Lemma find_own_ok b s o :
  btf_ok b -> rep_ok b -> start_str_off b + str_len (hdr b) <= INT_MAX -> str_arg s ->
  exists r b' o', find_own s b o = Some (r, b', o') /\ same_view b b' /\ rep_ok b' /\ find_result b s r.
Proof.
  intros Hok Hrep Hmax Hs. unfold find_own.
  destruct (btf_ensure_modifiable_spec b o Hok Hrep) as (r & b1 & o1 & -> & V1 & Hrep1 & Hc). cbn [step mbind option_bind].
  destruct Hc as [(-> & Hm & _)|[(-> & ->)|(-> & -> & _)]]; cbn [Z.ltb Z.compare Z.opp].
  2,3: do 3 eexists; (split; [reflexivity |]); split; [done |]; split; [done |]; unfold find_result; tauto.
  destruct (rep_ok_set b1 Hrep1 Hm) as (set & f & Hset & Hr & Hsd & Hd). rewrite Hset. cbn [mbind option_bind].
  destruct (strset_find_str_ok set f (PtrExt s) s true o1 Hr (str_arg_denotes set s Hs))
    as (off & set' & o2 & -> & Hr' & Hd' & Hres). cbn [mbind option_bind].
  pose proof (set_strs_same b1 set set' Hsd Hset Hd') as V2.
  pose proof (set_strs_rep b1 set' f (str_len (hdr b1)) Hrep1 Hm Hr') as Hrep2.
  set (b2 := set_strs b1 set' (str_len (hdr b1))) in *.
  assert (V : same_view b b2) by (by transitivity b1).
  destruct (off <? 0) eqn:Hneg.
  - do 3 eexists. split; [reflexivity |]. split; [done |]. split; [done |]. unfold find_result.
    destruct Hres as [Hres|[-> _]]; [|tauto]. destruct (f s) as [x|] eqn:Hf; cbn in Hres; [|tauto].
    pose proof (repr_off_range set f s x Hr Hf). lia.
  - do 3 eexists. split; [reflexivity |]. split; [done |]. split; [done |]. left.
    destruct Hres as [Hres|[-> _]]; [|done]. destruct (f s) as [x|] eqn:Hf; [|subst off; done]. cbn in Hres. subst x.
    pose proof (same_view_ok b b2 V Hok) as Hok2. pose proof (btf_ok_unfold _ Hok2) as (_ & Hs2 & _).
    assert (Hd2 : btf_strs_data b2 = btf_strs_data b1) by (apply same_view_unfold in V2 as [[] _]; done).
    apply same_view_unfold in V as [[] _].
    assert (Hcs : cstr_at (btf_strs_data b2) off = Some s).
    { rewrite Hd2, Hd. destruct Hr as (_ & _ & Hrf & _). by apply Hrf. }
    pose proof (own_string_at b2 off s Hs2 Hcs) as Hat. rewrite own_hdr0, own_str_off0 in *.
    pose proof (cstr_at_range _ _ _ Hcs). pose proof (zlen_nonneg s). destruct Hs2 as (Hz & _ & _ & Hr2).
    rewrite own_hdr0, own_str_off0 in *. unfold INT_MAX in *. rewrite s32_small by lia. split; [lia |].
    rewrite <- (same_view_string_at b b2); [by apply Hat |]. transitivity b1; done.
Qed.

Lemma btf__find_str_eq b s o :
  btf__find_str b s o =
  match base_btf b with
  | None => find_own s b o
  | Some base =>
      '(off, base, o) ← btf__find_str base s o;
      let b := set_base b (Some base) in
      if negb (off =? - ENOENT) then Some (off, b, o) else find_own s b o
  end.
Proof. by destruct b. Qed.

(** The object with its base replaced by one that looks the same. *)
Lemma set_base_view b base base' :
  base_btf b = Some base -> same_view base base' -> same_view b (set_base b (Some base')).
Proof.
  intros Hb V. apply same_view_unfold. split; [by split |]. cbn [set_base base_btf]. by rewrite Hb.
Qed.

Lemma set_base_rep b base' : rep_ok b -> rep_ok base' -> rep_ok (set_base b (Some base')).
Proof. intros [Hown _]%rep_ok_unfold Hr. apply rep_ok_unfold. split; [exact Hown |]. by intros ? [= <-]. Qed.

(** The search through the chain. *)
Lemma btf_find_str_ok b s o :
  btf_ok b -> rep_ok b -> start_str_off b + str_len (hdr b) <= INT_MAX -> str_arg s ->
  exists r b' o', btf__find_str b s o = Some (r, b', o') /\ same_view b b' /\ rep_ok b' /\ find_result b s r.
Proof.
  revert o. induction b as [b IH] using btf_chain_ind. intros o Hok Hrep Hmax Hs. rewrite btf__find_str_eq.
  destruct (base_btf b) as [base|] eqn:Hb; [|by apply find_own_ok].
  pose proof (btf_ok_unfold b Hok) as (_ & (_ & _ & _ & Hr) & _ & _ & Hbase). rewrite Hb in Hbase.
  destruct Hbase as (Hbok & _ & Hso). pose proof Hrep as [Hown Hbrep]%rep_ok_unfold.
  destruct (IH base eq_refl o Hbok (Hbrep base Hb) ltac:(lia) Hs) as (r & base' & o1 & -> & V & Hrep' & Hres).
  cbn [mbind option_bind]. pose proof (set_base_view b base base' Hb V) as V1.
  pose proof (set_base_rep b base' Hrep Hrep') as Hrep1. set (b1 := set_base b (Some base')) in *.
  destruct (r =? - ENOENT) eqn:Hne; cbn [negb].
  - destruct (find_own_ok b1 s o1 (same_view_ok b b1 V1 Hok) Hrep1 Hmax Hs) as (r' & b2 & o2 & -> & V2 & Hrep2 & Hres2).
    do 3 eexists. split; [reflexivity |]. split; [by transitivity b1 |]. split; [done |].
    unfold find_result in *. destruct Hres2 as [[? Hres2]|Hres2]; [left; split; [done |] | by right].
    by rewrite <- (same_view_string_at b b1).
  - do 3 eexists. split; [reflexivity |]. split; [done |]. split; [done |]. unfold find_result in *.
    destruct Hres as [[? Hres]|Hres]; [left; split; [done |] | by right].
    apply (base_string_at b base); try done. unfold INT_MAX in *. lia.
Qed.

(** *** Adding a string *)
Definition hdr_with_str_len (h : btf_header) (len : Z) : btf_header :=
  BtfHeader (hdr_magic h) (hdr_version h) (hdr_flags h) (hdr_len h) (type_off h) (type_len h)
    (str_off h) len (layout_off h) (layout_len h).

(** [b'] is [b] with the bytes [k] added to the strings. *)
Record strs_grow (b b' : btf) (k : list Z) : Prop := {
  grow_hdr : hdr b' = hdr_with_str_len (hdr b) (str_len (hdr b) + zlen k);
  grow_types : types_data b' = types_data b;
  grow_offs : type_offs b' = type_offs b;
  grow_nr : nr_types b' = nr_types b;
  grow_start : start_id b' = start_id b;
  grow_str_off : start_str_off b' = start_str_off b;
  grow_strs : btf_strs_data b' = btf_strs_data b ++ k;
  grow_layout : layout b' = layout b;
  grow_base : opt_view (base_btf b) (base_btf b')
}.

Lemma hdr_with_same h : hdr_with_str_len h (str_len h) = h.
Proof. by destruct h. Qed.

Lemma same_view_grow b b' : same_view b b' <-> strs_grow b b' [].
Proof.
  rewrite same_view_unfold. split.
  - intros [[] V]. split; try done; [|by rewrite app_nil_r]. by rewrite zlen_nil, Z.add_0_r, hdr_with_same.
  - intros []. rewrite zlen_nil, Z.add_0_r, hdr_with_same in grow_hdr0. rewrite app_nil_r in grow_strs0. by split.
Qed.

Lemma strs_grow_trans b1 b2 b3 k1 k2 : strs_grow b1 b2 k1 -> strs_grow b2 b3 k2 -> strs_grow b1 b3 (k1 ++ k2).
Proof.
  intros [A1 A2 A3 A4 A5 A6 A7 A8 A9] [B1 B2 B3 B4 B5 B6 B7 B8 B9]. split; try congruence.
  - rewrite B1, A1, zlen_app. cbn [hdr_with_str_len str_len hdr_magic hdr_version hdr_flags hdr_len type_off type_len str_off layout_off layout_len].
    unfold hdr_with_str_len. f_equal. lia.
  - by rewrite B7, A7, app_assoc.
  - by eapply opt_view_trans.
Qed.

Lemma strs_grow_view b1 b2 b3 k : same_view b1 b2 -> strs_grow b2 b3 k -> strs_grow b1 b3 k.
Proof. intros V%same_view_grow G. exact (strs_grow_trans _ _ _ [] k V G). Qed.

§

**What is needed:** Determine how many lines of the listing hold the word "Hmax" and reply with that figure alone.

**Solution to the exercise:** 3